• **Directions for this task**
Two lines below mark the span: the one containing "Lemma walk_spec fuel" and the one containing "by left; left.". Set down both, plus every line between, exactly as they stand, and nothing else.

• **Records for this exercise**
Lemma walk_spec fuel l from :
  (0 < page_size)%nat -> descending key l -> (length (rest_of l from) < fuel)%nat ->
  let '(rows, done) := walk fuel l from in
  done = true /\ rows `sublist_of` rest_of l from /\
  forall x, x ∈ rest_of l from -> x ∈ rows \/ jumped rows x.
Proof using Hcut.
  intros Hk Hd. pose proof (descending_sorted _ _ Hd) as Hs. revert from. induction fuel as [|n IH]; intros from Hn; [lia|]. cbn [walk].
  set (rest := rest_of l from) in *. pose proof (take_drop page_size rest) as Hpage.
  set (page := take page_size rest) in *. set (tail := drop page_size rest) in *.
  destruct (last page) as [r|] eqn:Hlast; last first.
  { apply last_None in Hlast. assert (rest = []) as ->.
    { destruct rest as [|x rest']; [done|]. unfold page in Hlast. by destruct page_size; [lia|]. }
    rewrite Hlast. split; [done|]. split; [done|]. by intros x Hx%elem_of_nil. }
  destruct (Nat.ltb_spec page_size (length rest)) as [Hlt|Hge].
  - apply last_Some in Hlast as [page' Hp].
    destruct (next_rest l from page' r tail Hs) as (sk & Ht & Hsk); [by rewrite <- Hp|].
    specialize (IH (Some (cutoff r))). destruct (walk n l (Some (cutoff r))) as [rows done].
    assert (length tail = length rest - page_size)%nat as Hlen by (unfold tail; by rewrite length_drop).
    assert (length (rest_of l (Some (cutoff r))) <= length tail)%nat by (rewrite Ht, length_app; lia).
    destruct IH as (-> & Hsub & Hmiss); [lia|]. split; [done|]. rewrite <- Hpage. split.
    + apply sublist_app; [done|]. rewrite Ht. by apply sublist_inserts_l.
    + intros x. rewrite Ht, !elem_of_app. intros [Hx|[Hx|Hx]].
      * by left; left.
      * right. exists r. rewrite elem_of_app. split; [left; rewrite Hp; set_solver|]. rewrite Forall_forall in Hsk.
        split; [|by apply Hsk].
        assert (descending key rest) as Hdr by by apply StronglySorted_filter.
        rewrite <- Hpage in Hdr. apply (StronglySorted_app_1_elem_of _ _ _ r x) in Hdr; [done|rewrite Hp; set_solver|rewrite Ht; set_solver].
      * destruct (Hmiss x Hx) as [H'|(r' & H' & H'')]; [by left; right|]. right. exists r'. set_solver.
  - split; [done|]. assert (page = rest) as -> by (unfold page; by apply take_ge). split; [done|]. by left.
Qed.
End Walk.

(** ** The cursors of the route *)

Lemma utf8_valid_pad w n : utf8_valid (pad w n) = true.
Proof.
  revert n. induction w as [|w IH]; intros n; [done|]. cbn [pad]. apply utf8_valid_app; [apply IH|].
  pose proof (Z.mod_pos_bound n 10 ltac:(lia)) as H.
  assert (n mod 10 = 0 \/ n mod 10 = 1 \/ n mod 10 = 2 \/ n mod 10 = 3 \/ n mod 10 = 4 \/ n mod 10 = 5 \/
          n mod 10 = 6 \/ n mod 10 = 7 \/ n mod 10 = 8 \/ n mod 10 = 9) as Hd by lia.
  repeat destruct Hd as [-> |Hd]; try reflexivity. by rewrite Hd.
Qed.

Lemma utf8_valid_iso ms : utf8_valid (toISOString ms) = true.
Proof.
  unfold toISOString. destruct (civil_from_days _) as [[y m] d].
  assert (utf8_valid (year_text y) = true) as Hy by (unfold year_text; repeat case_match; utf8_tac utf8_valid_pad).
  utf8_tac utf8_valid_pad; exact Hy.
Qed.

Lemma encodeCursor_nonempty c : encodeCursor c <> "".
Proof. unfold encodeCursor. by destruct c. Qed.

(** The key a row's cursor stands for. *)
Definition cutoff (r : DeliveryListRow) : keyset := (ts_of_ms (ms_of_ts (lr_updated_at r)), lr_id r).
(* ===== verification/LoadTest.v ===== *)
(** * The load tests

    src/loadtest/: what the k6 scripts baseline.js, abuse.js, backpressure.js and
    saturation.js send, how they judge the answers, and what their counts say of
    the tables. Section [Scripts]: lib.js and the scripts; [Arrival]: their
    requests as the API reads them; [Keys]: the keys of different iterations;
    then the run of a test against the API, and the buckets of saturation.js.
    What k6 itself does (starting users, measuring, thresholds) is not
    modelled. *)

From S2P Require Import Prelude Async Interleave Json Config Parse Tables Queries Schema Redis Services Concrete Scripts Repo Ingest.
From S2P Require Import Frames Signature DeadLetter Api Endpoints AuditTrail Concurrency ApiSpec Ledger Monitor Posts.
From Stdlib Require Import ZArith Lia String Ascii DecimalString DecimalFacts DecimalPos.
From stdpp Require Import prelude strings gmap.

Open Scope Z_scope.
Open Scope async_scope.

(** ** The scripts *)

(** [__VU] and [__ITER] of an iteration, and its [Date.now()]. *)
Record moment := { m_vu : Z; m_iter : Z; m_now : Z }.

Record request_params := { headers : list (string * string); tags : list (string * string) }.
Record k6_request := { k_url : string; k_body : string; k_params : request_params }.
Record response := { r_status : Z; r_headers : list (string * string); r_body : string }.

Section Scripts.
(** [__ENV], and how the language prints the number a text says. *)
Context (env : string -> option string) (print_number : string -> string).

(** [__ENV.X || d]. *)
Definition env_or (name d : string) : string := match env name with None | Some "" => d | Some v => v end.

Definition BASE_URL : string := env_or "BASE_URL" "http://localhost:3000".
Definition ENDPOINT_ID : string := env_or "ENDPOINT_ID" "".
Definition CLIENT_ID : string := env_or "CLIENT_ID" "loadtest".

...

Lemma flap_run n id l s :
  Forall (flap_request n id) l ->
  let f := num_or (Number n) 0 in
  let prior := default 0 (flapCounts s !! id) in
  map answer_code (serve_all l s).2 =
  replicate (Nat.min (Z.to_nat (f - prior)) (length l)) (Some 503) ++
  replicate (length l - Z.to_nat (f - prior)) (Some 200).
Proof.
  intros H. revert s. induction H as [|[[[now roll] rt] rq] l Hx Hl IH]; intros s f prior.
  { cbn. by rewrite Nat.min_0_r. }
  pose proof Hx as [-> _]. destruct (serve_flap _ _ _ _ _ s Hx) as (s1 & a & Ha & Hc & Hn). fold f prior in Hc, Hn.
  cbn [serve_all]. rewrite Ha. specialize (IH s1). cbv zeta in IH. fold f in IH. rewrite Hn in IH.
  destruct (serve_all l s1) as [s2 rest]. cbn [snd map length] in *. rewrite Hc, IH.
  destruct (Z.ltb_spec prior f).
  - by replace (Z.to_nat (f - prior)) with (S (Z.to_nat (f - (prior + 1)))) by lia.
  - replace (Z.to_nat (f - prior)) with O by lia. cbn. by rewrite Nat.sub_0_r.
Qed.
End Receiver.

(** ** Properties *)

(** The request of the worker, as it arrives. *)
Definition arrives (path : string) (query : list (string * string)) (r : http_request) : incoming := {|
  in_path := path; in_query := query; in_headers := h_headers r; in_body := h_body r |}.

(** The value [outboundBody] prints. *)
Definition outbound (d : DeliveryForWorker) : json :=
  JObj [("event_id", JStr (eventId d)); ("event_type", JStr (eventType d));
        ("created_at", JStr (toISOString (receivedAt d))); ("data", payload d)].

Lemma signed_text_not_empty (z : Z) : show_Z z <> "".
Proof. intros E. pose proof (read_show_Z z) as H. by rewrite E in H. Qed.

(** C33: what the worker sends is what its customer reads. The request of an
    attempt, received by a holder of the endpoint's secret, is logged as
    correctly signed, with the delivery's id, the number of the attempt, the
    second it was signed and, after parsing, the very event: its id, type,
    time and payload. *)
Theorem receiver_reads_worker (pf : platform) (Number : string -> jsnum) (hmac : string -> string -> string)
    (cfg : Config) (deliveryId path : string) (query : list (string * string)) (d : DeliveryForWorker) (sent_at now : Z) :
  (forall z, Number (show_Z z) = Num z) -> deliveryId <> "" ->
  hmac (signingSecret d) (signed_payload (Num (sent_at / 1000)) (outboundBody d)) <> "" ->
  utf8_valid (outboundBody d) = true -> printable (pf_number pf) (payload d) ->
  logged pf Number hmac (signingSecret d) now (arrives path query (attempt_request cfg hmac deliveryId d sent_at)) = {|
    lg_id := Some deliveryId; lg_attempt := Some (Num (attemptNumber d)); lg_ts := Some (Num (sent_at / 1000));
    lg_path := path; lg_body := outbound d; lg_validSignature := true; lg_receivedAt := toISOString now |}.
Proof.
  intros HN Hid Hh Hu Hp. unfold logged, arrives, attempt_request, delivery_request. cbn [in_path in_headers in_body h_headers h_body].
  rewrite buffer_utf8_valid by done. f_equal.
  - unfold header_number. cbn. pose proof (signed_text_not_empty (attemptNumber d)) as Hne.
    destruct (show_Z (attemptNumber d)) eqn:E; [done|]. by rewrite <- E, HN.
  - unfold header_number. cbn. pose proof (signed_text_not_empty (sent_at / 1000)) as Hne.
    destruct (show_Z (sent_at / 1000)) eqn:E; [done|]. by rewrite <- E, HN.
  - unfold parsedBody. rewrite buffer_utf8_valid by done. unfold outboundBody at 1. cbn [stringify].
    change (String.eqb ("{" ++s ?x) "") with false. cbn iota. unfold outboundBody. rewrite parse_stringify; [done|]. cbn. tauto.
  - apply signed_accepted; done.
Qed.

• **Response to this exercise**
Lemma walk_spec fuel l from :
  (0 < page_size)%nat -> descending key l -> (length (rest_of l from) < fuel)%nat ->
  let '(rows, done) := walk fuel l from in
  done = true /\ rows `sublist_of` rest_of l from /\
  forall x, x ∈ rest_of l from -> x ∈ rows \/ jumped rows x.
Proof using Hcut.
  intros Hk Hd. pose proof (descending_sorted _ _ Hd) as Hs. revert from. induction fuel as [|n IH]; intros from Hn; [lia|]. cbn [walk].
  set (rest := rest_of l from) in *. pose proof (take_drop page_size rest) as Hpage.
  set (page := take page_size rest) in *. set (tail := drop page_size rest) in *.
  destruct (last page) as [r|] eqn:Hlast; last first.
  { apply last_None in Hlast. assert (rest = []) as ->.
    { destruct rest as [|x rest']; [done|]. unfold page in Hlast. by destruct page_size; [lia|]. }
    rewrite Hlast. split; [done|]. split; [done|]. by intros x Hx%elem_of_nil. }
  destruct (Nat.ltb_spec page_size (length rest)) as [Hlt|Hge].
  - apply last_Some in Hlast as [page' Hp].
    destruct (next_rest l from page' r tail Hs) as (sk & Ht & Hsk); [by rewrite <- Hp|].
    specialize (IH (Some (cutoff r))). destruct (walk n l (Some (cutoff r))) as [rows done].
    assert (length tail = length rest - page_size)%nat as Hlen by (unfold tail; by rewrite length_drop).
    assert (length (rest_of l (Some (cutoff r))) <= length tail)%nat by (rewrite Ht, length_app; lia).
    destruct IH as (-> & Hsub & Hmiss); [lia|]. split; [done|]. rewrite <- Hpage. split.
    + apply sublist_app; [done|]. rewrite Ht. by apply sublist_inserts_l.
    + intros x. rewrite Ht, !elem_of_app. intros [Hx|[Hx|Hx]].
      * by left; left.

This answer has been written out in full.